Indischer Ozean, 1887
    Auf hoher See wusste Grace bald nicht mehr, ob ihre Übelkeit von der Schwangerschaft herrührte oder von der Seekrankheit, die hier viele befiel. Der Winter war keine gute Zeit zum Reisen, häufig kam es zu Stürmen, doch wenn sie erst einmal den Suez-Kanal durchquert hatten, würde das Klima besser werden, und bis nach England war es dann nicht mehr weit.
    Grace war es egal. Egal, ob sie fror oder schwitzte, egal, ob sie lebte oder starb. Hin und wieder überkam sie das tiefe Verlangen nach der Finsternis. Doch dann brach der Gedanke an ihr Kind wie ein Sonnenstrahl durch die Wolkendecke und sie wusste auf einmal, dass sie leben wollte. Leben für ihr Kind, leben für die Hoffnung, ihren Geliebten irgendwann einmal wiederzusehen.
    In diesen Momenten kramte sie den Zettel hervor, den sie in der Palmblattbibliothek von dem alten Mann erhalten hatte.

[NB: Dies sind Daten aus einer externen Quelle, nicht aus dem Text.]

(** *** The result of [describe_environments] *)

(** C7: when [describe_environments] returns, the value is a dictionary
    with exactly the keys [Environments] and [NextToken].  Its
    [Environments] is the one of the response that AWS gave to the
    [describe_environments] request, or the empty list when the response
    has no such key; its [NextToken] is the one of the response when
    there is one, and [None] otherwise.  The decorated tool returns the
    same dictionary. *)
Theorem describe_environments_result
    (application_name : option string)
    (environment_names environment_ids : option (list string))
    (include_deleted : bool) (region_name : option string) (d : pydict) :
  result (describe_environments application_name environment_names
            environment_ids include_deleted region_name) = Returned d ->
  dom d = ({["Environments"; "NextToken"]} : gset string) /\
  (exists history region params response,
     trace (describe_environments application_name environment_names
              environment_ids include_deleted region_name)
     = (history ++ [ApiCall region "describe_environments" params])%list /\
     answer sdk history region "describe_environments" params = inr response /\
     d !! "Environments" = Some (default (PList []) (response !! "Environments")) /\
     d !! "NextToken" = Some (default PNone (response !! "NextToken"))) /\
  result (call_tool (DescribeEnvironments application_name environment_names
                       environment_ids include_deleted region_name))
  = Returned d.
Proof.
  intros Hd. split; [|split].
  - revert Hd. unfold describe_environments.
    client_cases region_name; run_monad; try done.
    match goal with
    | |- context [answer sdk ?tr ?r ?op ?p] => destruct (answer sdk tr r op p)
    end; simpl; intros [= <-].
    rewrite !dom_insert_L, dom_empty_L. set_solver.
  - revert Hd. unfold describe_environments.
    client_cases region_name; run_monad; try done.
    match goal with
    | |- context [answer sdk ?tr ?r ?op ?p] =>
        destruct (answer sdk tr r op p) eqn:Hanswer
    end; simpl; intros [= <-].
    eexists [_; _; _], _, _, _. split; [reflexivity|].
    split; [exact Hanswer|]. split.
    + by rewrite lookup_insert_eq.
    + by rewrite lookup_insert_ne, lookup_insert_eq.
  - unfold call_tool. simpl tool_function.
    by destruct (handle_exceptions_returned _ d Hd).
Qed.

    Hör auf dein Herz, hatte er ihr gesagt. Hatte sie das Unglück abwenden können, indem sie ihm gefolgt war? Mit ­ihrer Schwangerschaft war das größte Unglück hereingebrochen, das ihre Eltern sich vorstellen konnten. Doch sie hatte die große Liebe erleben dürfen …
    »Ich glaube, es gibt einen neuen Sturm«, bemerkte Miss Giles unruhig. Die Zeit auf See hatte aus ihr ein Nervenbündel gemacht. Meist brütete sie schweigend in ihrer Ecke der Kajüte und sprach nur das Nötigste mit ihrem Schützling, nicht, weil sie ihr zürnte, sondern aus schlechtem Gewissen heraus, da war sich Grace sicher.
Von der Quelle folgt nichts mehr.